Biblioklept: Can you touch briefly on some of what went into translating Schattenfroh? The book is formally daunting; at times reading in it is like walking through a surreal nightmare; other times the prose is austere, even spare…

ML: In certain respects, I felt the inherent affinity to SCHATTENFROH I have felt to other texts I am deeply infatuated with as a translator (BLUE LARD, Antonio Moresco’s trilogy, Céline…). On the other hand, the technical vocabulary that crops up from time to time as a conceptual gag was absolutely brutal to work with and I am indebted to my editor Matthias Friedrich for the good work he’s done, of which there is still much to do. The printing press vocab will require a specialist in medieval printing technology to give it a rather intensive read, just as the section in which a museum guard quizzes the protagonist about a technical architecture article from an East German architecture journal will require an intensive edit by a perfectly bilingual scholar conversant in architecture and physics. Lentz has the luxury of using texts as found objects––we, alas, do not! Matthias has also been a great help with identifying quotes, which we then have to translate or find extant translations of. The latter option is preferable, as it safeguards the encyclopedic quality of the book––you see a quote, Google it, and dive deeper into the world of the novel. The most problematic translation question is what to do with historical quotes from Luther and others like him that have been translated into English, but into modern English, whereas the German is dense as hell and difficult to read due to its archaicism. Translations of Luther from the era he lived would be ideal, otherwise I’m left attempting to kitschify the English into an approximation of the archaic German.

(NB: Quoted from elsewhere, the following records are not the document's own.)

(** X8: in a store built by insertions, take any node [a] that child
    links lead to from the root.  Its left child, if it has one, points
    back to [a] as its parent, and every node at or below that child
    holds a word smaller than the word of [a]; its right child points
    back to [a], and every node at or below it holds a greater word. *)
Theorem search_tree_below_every_node h root r a :
  reachable h root → root = Some r → below h r a →
  ∃ wa, getWord h (Some a) = Some wa ∧
    (∀ b c, getLeftChild h (Some a) = Some b → below h b c →
       getParent h (Some b) = Some a ∧
       ∃ wc, getWord h (Some c) = Some wc ∧ word_lt wc wa) ∧
    (∀ b c, getRightChild h (Some a) = Some b → below h b c →
       getParent h (Some b) = Some a ∧
       ∃ wc, getWord h (Some c) = Some wc ∧ word_lt wa wc).
Proof.
  intros (s & (Hroot & Hrep & ND) & Hord & _)%reachable_inv -> Hra.
  assert (a ∈ addrs s) as Ha by (by eapply below_in).
  destruct (shape_split s a Ha) as (c0 & l & r0 & ->).
  pose proof Hrep as (_ & Hlk & Hl & Hr)%rep_plug.
  apply ordered_plug, ordered_node in Hord as (_ & _ & Hlt & Hgt & _).
  assert (∀ x, x ∈ addrs (plug c0 (Node l a r0)) →
               getWord h (Some x) = Some (key h x)) as Hword.
  { intros x Hx. apply getWord_lt. by apply (rep_lt_length h None (plug c0 (Node l a r0))). }
  exists (key h a). split; [by apply Hword|]. split.
  - intros b c Hb Hbc. rewrite getLeftChild_lk, Hlk in Hb. simpl in Hb.
    assert (c ∈ addrs l) as Hc by (by eapply below_in).
    destruct l as [|ll b' lr]; [done|]. injection Hb as ->.
    destruct Hl as (Hlkb & _). split; [by rewrite getParent_lk, Hlkb|].
    exists (key h c). split; [|by apply Hlt].
    apply Hword. rewrite addrs_plug. simpl in *. elem_solver.
  - intros b c Hb Hbc. rewrite getRightChild_lk, Hlk in Hb. simpl in Hb.
    assert (c ∈ addrs r0) as Hc by (by eapply below_in).
    destruct r0 as [|rl b' rr]; [done|]. injection Hb as ->.
    destruct Hr as (Hlkb & _). split; [by rewrite getParent_lk, Hlkb|].
    exists (key h c). split; [|by apply Hgt].
    apply Hword. rewrite addrs_plug. simpl in *. elem_solver.
Qed.

Lemma search_tree_below_every_node_witness :
  (reachable example_store example_root ∧ example_root = Some 0 ∧
   below example_store 0 0) ∧
  ∃ wa, getWord example_store (Some 0) = Some wa ∧
    (∀ b c, getLeftChild example_store (Some 0) = Some b → below example_store b c →
       getParent example_store (Some b) = Some 0 ∧
       ∃ wc, getWord example_store (Some c) = Some wc ∧ word_lt wc wa) ∧
    (∀ b c, getRightChild example_store (Some 0) = Some b → below example_store b c →
       getParent example_store (Some b) = Some 0 ∧
       ∃ wc, getWord example_store (Some c) = Some wc ∧ word_lt wa wc).
Proof.
  assert (example_root = Some 0) as H1 by reflexivity.
  assert (below example_store 0 0) as H2 by constructor.
  split; [split_and!; [apply example_reachable|exact H1|exact H2]|].
  exact (search_tree_below_every_node _ _ 0 0 example_reachable H1 H2).
Defined.

(** X9: in any tree, for a node [a] with parent [p] and grandparent
    [g], [getGrandparent] returns [g] and [getUncle] returns the other
    child of [g]: the right one when [p] is the left child, the left
    one when [p] is the right child.  It never returns [p] or [a], and
    a node it returns belongs to the tree and has [g] as its parent. *)
Theorem getUncle_is_sibling h root s a p g :
  tree h root s → a ∈ addrs s →
  getParent h (Some a) = Some p → getParent h (Some p) = Some g →
  getGrandparent h (Some a) = Some g ∧
  getUncle h (Some a) ≠ Some p ∧ getUncle h (Some a) ≠ Some a ∧
  (getLeftChild h (Some g) = Some p ∧ getUncle h (Some a) = getRightChild h (Some g) ∨
   getRightChild h (Some g) = Some p ∧ getUncle h (Some a) = getLeftChild h (Some g)) ∧
  (∀ u, getUncle h (Some a) = Some u → u ∈ addrs s ∧ getParent h (Some u) = Some g).
Proof.
  intros (_ & Hrep & ND) Ha Hp Hg.
  destruct (shape_split s a Ha) as (c & l & r & ->).
  pose proof Hrep as (Hc & Hlk & _)%rep_plug.
  rewrite getParent_lk, Hlk in Hp. simpl in Hp.
  destruct c as [|f c]; [done|]. injection Hp as <-.
  rewrite addrs_plug in ND.
  destruct f as [p rs|ls p]; cbn [at_frame up] in *; simpl in Hc, ND;
    destruct Hc as (Hlkp & Hs & Hc);
    rewrite getParent_lk, Hlkp in Hg; simpl in Hg;
    (destruct c as [|f' c]; [done|]); injection Hg as <-;
    destruct f' as [g ru|lu g]; cbn [at_frame up] in *; simpl in Hc, ND;
    destruct Hc as (Hlkg & Hu & Hc).
  - rewrite (getGrandparent_lk h a p (Some g) _ _ _ _ Hlk Hlkp).
    rewrite (getUncle_left h a p g _ _ _ _ _ _ Hlk Hlkp Hlkg).
    rewrite getLeftChild_lk, getRightChild_lk, Hlkg. simpl.
    split_and!; [done| | |by left|].
    + intros E%root_of_in. by apart [p] E.
    + intros E%root_of_in. by apart [a] E.
    + intros u Hu'. split.
      * apply root_of_in in Hu'. rewrite addrs_plug. simpl. elem_solver.
      * destruct ru as [|? u' ?]; [done|]. injection Hu' as ->.
        destruct Hu as (Hlku & _). by rewrite getParent_lk, Hlku.
  - assert (root_of lu ≠ Some p) as Hne.
    { intros E%root_of_in. by apart [p] E. }
    rewrite (getGrandparent_lk h a p (Some g) _ _ _ _ Hlk Hlkp).
    rewrite (getUncle_right h a p g _ _ _ _ _ _ Hlk Hlkp Hlkg Hne).
    rewrite getLeftChild_lk, getRightChild_lk, Hlkg. simpl.
    split_and!; [done|done| |by right|].
    + intros E%root_of_in. by apart [a] E.
    + intros u Hu'. split.
      * apply root_of_in in Hu'. rewrite addrs_plug. simpl. elem_solver.
      * destruct lu as [|? u' ?]; [done|]. injection Hu' as ->.
        destruct Hu as (Hlku & _). by rewrite getParent_lk, Hlku.
  - rewrite (getGrandparent_lk h a p (Some g) _ _ _ _ Hlk Hlkp).
    rewrite (getUncle_left h a p g _ _ _ _ _ _ Hlk Hlkp Hlkg).
    rewrite getLeftChild_lk, getRightChild_lk, Hlkg. simpl.
    split_and!; [done| | |by left|].
    + intros E%root_of_in. by apart [p] E.
    + intros E%root_of_in. by apart [a] E.
    + intros u Hu'. split.
      * apply root_of_in in Hu'. rewrite addrs_plug. simpl. elem_solver.
      * destruct ru as [|? u' ?]; [done|]. injection Hu' as ->.
        destruct Hu as (Hlku & _). by rewrite getParent_lk, Hlku.
  - assert (root_of lu ≠ Some p) as Hne.
    { intros E%root_of_in. by apart [p] E. }
    rewrite (getGrandparent_lk h a p (Some g) _ _ _ _ Hlk Hlkp).
    rewrite (getUncle_right h a p g _ _ _ _ _ _ Hlk Hlkp Hlkg Hne).
    rewrite getLeftChild_lk, getRightChild_lk, Hlkg. simpl.
    split_and!; [done|done| |by right|].
    + intros E%root_of_in. by apart [a] E.
    + intros u Hu'. split.
      * apply root_of_in in Hu'. rewrite addrs_plug. simpl. elem_solver.
      * destruct lu as [|? u' ?]; [done|]. injection Hu' as ->.
        destruct Hu as (Hlku & _). by rewrite getParent_lk, Hlku.
Qed.

Lemma deeper_tree : tree deeper_store deeper_root deeper_shape.
Proof.
  unfold tree. split_and!.
  - done.
  - vm_compute. tauto.
  - vm_compute. by apply (bool_decide_unpack _).
Qed.

Lemma getUncle_is_sibling_witness :
  (tree deeper_store deeper_root deeper_shape ∧ 4 ∈ addrs deeper_shape ∧
   getParent deeper_store (Some 4) = Some 2 ∧
   getParent deeper_store (Some 2) = Some 0) ∧
  getGrandparent deeper_store (Some 4) = Some 0 ∧
  getUncle deeper_store (Some 4) ≠ Some 2 ∧
  getUncle deeper_store (Some 4) ≠ Some 4 ∧
  (getLeftChild deeper_store (Some 0) = Some 2 ∧
   getUncle deeper_store (Some 4) = getRightChild deeper_store (Some 0) ∨
   getRightChild deeper_store (Some 0) = Some 2 ∧
   getUncle deeper_store (Some 4) = getLeftChild deeper_store (Some 0)) ∧
  (∀ u, getUncle deeper_store (Some 4) = Some u →
        u ∈ addrs deeper_shape ∧ getParent deeper_store (Some u) = Some 0).
Proof.
  assert (4 ∈ addrs deeper_shape) as H1 by (apply (bool_decide_unpack _); by vm_compute).
  assert (getParent deeper_store (Some 4) = Some 2) as H2 by reflexivity.
  assert (getParent deeper_store (Some 2) = Some 0) as H3 by reflexivity.
  split; [split_and!; [apply deeper_tree|exact H1|exact H2|exact H3]|].
  exact (getUncle_is_sibling _ _ _ 4 2 0 deeper_tree H1 H2 H3).
Defined.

Biblioklept: I expect Schattenfroh to become a cult novel for anglophones after your translation comes out. Do you know if it has a similar reputation in Germany?

ML: The fascinating thing about SCHATTENFROH is that it doesn’t have too much of an audience in Germany. It’s very much a cult novel. Its release in English will provide a new opportunity for more German readers to discover it. With that said, those German readers who have read the book have, for the most part, fallen in love with it. It’s the sort of novel one can’t believe is still being written. On the other hand, there’s a way in which SCHATTENFROH is the sort of book that might find an audience in America more readily than it has in Germany—this is just my suspicion.

Biblioklept: And you’re also translating the Antonio Moresco trilogy—is that correct?

ML: Yes, I’m very excited to dredge the depths of its pornographic scatology. It’s one of the most metaphysical projects I’ve ever encountered––moving from Moresco’s own lived experience as a monk and revolutionary to the most distant reaches of interstellar space in a frozen Steinian mode that is as gorgeous as it is infuriating. This trilogy is on the level of SCHATTENFROH and BLUE LARD and will be adored by all readers of 2666, THE 120 DAYS OF SODOM, and SOLENOID. The second book in the trilogy in particular, CANTI DEL CAOS, will be an event in English publishing that I hope will reach the heights of the reception to Bolaño’s masterpiece. I am also translating HORCYNUS ORCA and am still terrified of the Sicilian therein. The great writer and translator Francesco Pacifico will be editing these translations.

Biblioklept: I’ve heard raves of Stefano D’Arrigo’s Horcynus Orca from Andrei at The Untranslated.

ML: It’s thanks to Andrei that I’m going to be translating SCHATTENFROH, Moresco’s trilogy, HORCYNUS ORCA, and, in a few years, Palol’s BOÖTES. He’s a great friend and mentor to me and there are few things in the world I appreciate as much as his taste and total aesthetic honesty. He is a source of great guidance to me, and I am deeply, deeply grateful that I stumbled on his blog and that he responded to me when I sent him the illustrated manuscript of THEIR FOUR HEARTS back in 2019. A true OG.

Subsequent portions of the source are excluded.